Oftentimes, when members of our community want to berate us about being divided they oftentimes use the crabs in the barrel metaphor. Sometimes, they vilify us as the crabs in the barrel who climb over each other to escape. But more often then not they castigate us as the crabs in the barrel who would rather drag down other crabs who are in the process of escaping than to be alone in the barrel–misery loving company. The use of that metaphor always focuses on the crabs and never the barrel. It never acknowledges that the barrel is not the crabs’ natural habitat. The crabs are in a system not of their making or choosing. That system creates conditions inhospitable to the health and wellbeing of the crabs. It keeps them alive just enough for the consumption of others but never sufficient for their living and thriving. When people use the metaphor, they rarely ask who put the crabs in the barrel, in whose interests does their containment in the barrel serve, and what are the aims served by their containment.
Tiffany King offers a different metaphor for considering our experience as Black people in settler-colonialism, imperialism, white supremacy, capitalism, and cisheteropatriarchy. King applies the concept of fungibility i.e., the degree to which individual units of a product or good are interchangeable for each other, which therefore limits the value of any one individual unit. Fungibility makes something or someone able to be cast away, discarded, or disregarded without consequence due to their perceived value. King argues that settler-colonizers and imperialist have viewed Black folks and our bodies as fungible. Fungibility was originally applied to agriculture when considering the fungibility of seeds and how much wasted seed was allowable considering the projected yield. Artist, activist, scholar, Syrus Marcus Ware introduced me to the concept and King’s work at a presentation at Goddard College recently.

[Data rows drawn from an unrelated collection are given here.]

(* ===== verification/TraceVerifyClaims.v ===== *)
(** * Verdicts on the logs a writer leaves

    The verdicts at work on the log of [TraceWriterClaims], and where they part
    from the reader's, from each other or from what they are said to be. *)

From Stdlib Require Import Floats.SpecFloat.
From S2P Require Import Prelude Canonical CanonicalRead CanonicalScan CanonicalPrefix CanonicalLines JsonText Text TextLines Trace Repair RepairLaws TraceWriter TraceWriterLaws TraceWriterClaims Sidecar TraceVerify TraceVerifyLaws.

#[local] Existing Instance plain_runtime.
#[local] Existing Instance plain_pytext.
#[local] Existing Instance sample_sha.
#[local] Existing Instance no_regex.

Definition a_log : string := default "" (log two_events).
Definition shorter_log : string := default "" (log one_event).
Definition longer_part : string := str_drop (String.length shorter_log) a_log.
Definition a_host : host :=
  {| h_now := "2026-01-01T00:00:00Z"; h_version := "0.5.2"; h_can_read := true; h_can_write := true |}.
Definition verdict {E} (r : result E TraceVerifyResult) : option (verify_status * nat * nat) :=
  match r with Ok v => Some (status v, verified_offset v, events_verified v) | Err _ => None end.
Definition what_kind {E} (r : result E TraceVerifyResult) : option string :=
  match r with Ok v => t_kind <$> tamper_details v | Err _ => None end.

Definition verdict_of {E} (r : result E TraceVerifyResult) : TraceVerifyResult :=
  match r with Ok r => r | Err _ => invalid_result end.

Definition a_verdict : TraceVerifyResult := verdict_of (cold_verify true (Some a_log)).
Lemma a_log_valid : is_valid a_verdict = true.
Proof. vm_compute. reflexivity. Qed.
Lemma a_log_events : events_verified a_verdict = 2.
Proof. vm_compute. reflexivity. Qed.
Lemma is_ok_verdict {E} (r : result E TraceVerifyResult) : is_ok r = true → r = Ok (verdict_of r).
Proof. by destruct r. Qed.
Lemma a_log_read : is_ok (cold_verify true (Some a_log)) = true.
Proof. vm_compute. reflexivity. Qed.

Lemma cold_verify_sound_witness : ∃ ls es rest run, readlines (default "" (Some a_log)) = ls ++ rest ∧ says ls = Some es ∧
    chained _GENESIS_HASH es ∧ Forall (λ e, Trace.run_id e = run) es ∧
    events_verified a_verdict = length es ∧ verified_offset a_verdict = String.length (joined ls) ∧
    verified_head a_verdict = head_of es ∧
    ((status a_verdict = VALID ∧ rest = []) ∨ (status a_verdict = TORN_TAIL ∧ ∃ l, rest = [l])).
Proof. exact (cold_verify_sound (Some a_log) a_verdict (is_ok_verdict _ a_log_read) a_log_valid). Defined.

(** The run of every event, decided. *)
Definition all_of_run (run : string) (es : list Event) : bool :=
  forallb (λ e, String.eqb (Trace.run_id e) run) es.
Lemma all_of_run_spec run es : all_of_run run es = true → Forall (λ e, Trace.run_id e = run) es.
Proof.
  unfold all_of_run. rewrite forallb_forall, Forall_forall. intros H e He.
  by apply String.eqb_eq, H, list_elem_of_In.
Qed.
Lemma two_held_run : all_of_run a_run two_held = true.
Proof. vm_compute. reflexivity. Qed.
Lemma two_events_ok : writer_ok two_events two_held.
Proof. exact (proj1 (reachable_ok index_raises a_run (Some keys_hidden) two_events two_held two_events_reachable)). Qed.
Lemma cold_verify_complete_witness : cold_verify true (log two_events) =
  Ok (valid_result (head_of two_held) (String.length (default "" (log two_events))) (length two_held)).
Proof.
  exact (cold_verify_complete (log two_events) two_held a_run (wo_log _ _ two_events_ok)
    (wo_chained _ _ two_events_ok) (all_of_run_spec _ _ two_held_run)).
Defined.

(** The log after its first event, verified and kept; then grown by the second. *)
Definition first_check : option string * result verify_error TraceVerifyResult :=
  verify_trace a_host (Some shorter_log) (Some (hex a_run)) true true None.
Definition a_sidecar : string := default "" first_check.1.
Definition first_verdict : TraceVerifyResult := verdict_of first_check.2.
Definition second_check : option string * result verify_error TraceVerifyResult :=
  verify_trace a_host (Some (String.substring 0 (verified_offset first_verdict) shorter_log +:+ longer_part))
    (Some (hex a_run)) false true (Some a_sidecar).
Definition second_verdict : TraceVerifyResult := verdict_of second_check.2.
Definition second_sidecar : option string := second_check.1.

Lemma first_checked : verify_trace a_host (Some shorter_log) (Some (hex a_run)) true true None =
  (Some a_sidecar, Ok first_verdict).
Proof. vm_compute. reflexivity. Qed.
Lemma second_checked :
  verify_trace a_host (Some (String.substring 0 (verified_offset first_verdict) shorter_log +:+ longer_part))
    (Some (hex a_run)) false true (Some a_sidecar) = (second_sidecar, Ok second_verdict).
Proof. vm_compute. reflexivity. Qed.
Lemma first_verdict_valid : is_valid first_verdict = true.
Proof. vm_compute. reflexivity. Qed.
Lemma second_verdict_events : events_verified second_verdict = 2.
Proof. vm_compute. reflexivity. Qed.
Lemma a_host_plain : host_plain a_host.
Proof. split; vm_compute; reflexivity. Qed.
Lemma a_run_plain : plain_text (hex a_run) = true.
Proof. vm_compute. reflexivity. Qed.
Lemma a_run_bytes : fromhex (hex a_run) = Some a_run.
Proof. vm_compute. reflexivity. Qed.
Lemma shorter_log_ended : shorter_log = drop_last 1 shorter_log +:+ LF.
Proof. vm_compute. reflexivity. Qed.
Lemma ended_whole s t : s = t +:+ LF → whole_lines s.
Proof. intros ->. right. by exists t. Qed.
Lemma shorter_log_whole : whole_lines shorter_log.
Proof. exact (ended_whole _ _ shorter_log_ended). Qed.
Definition said_by (run : string) (ls : list string) : bool :=
  match says ls with Some es => all_of_run run es | None => true end.
Lemma said_of_run ls run : said_by run ls = true →
  ∀ es, says ls = Some es → Forall (λ e, Trace.run_id e = run) es.
Proof. unfold said_by. intros H es Hes. rewrite Hes in H. by apply all_of_run_spec. Qed.
Lemma before_of_run :
  said_by a_run (readlines (String.substring 0 (verified_offset first_verdict) shorter_log)) = true.
Proof. vm_compute. reflexivity. Qed.
Lemma warm_verify_equals_cold_witness : ∃ b,
  cold_verify true (Some (String.substring 0 (verified_offset first_verdict) shorter_log +:+ longer_part)) = Ok b ∧
  status second_verdict = status b ∧ (status second_verdict = TAMPERED ∨ second_verdict = b).
Proof.
  exact (warm_verify_equals_cold a_host a_host shorter_log longer_part (hex a_run) a_run None a_sidecar
    first_verdict true second_sidecar second_verdict a_host_plain a_run_plain eq_refl eq_refl eq_refl
    first_checked first_verdict_valid (λ _, shorter_log_whole) a_run_bytes
    (said_of_run _ _ before_of_run) second_checked).
Defined.

(** *** Where the verdicts part *)

(** The last line is an object that is no event: the reader passes over it as
    torn, the verifier calls the log tampered with. *)
Theorem shapeless_tail_is_tampered :
  let l := Some (a_log +:+ "{}" +:+ LF) in
  TraceWriter.verify l = Ok true ∧
  verdict (cold_verify true l) = Some (TAMPERED, String.length a_log, 2) ∧
  what_kind (cold_verify true l) = Some "event_shape_invalid".
Proof. vm_compute. done. Qed.

(** A payload with a NaN, which [json.loads] reads and canonical JSON refuses:
    both verifiers raise. *)
Definition nan_event : string :=
  json_dumps None (JObj (to_canonical_dict
    {| id := a_run; Trace.run_id := a_run; step_id := None; parent_id := None; timestamp_ns := 5;
       kind := "run.started"; payload_of := [("x", JFloat S754_nan)]; hash := zero_bytes 32;
       prev_hash := zero_bytes 32 |})) +:+ LF.
Theorem nan_payload_escapes :
  is_ok (cold_verify true (Some nan_event)) = false ∧ is_ok (TraceWriter.verify (Some nan_event)) = false.
Proof. vm_compute. done. Qed.

(** A log that cannot be read: without a sidecar a verdict, with one a raise. *)
Theorem unreadable_log_raises :
  let h := {| h_now := ""; h_version := ""; h_can_read := false; h_can_write := true |} in
  verdict (verify_trace h (Some a_log) (Some (hex a_run)) false false None).2 = Some (INVALID, 0, 0) ∧
  (verify_trace h (Some a_log) (Some (hex a_run)) false false (Some a_sidecar)).2 = Err (Walk Unreadable).
Proof. vm_compute. done. Qed.

(** A cold verification does not look at the run it is asked about: a log of
    another run is valid, its checkpoint is kept, and only when the log has
    grown is it found to be of another run. *)
Definition other_run : string := hex (repeat_char 16 "q").
Definition as_other : option string * result verify_error TraceVerifyResult :=
  verify_trace a_host (Some shorter_log) (Some other_run) false true None.
Theorem cold_ignores_the_run :
  verdict as_other.2 = Some (VALID, String.length shorter_log, 1) ∧
  what_kind (verify_trace a_host (Some a_log) (Some other_run) false true as_other.1).2 = Some "run_id_mismatch".
Proof. vm_compute. done. Qed.

(** A line in the middle that is not UTF-8: the offset of the verdict counts
    from the start of that line, not of the file. *)
Theorem corrupt_middle_offset_is_in_line :
  verdict (cold_verify true (Some (a_log +:+ "ab" +:+ String "255" (LF +:+ a_log)))) = Some (TAMPERED, 2, 0).
Proof. vm_compute. done. Qed.

(** A last line that is cut inside a character but ended by hand: the reader
    passes over it, the verifier calls the log tampered with. *)
Theorem ended_torn_tail_is_tampered :
  let l := Some (a_log +:+ "{" +:+ String dquote (String "195" LF)) in
  TraceWriter.verify l = Ok true ∧ what_kind (cold_verify true l) = Some "middle_utf8_corruption".
Proof. vm_compute. done. Qed.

I want us to consider how fungible we perceive each other. To what degree do we think that we can disregard those niggas over there because they are not like us and we are the real members of the community? To what degree are we unable to mourn the dead when we hold that perception? And what are the costs to those perceptions? How much of our community have we become accustomed to letting die without mourning because we have considered them fungible–a waste of flesh?
I would suggest too much of our community has become like dust to us. And in so doing we, too, are becoming like dust.
Therefore, I invite you to take what I am calling the 5000 Year Challenge (#5000YearChallenge) with me. The title is designed to recognize the enormity of our past and future. The challenge begins with the following pledge and continues with the daily practice of the pledge in our everyday lives:
I commit to not allowing settler-colonial, imperialist, white supremacist, capitalist cisheteropatriarchal propaganda to make me consider my people to be my enemy, my culture to be my enemy, or my community to be my enemy.
I commit to not allowing settler-colonial, imperialist, white supremacist, capitalist cisheteropatriarchal propaganda to motivate me to separate from my people, my culture, or my community.
I commit to not allowing settler-colonial, imperialist, white supremacist, capitalist cisheteropatriarchal propaganda to make me fault my people, my culture, or my community for the harm that settler-colonial, imperialist, white supremacist, capitalist cisheteropatriarchal trauma has wrought upon us.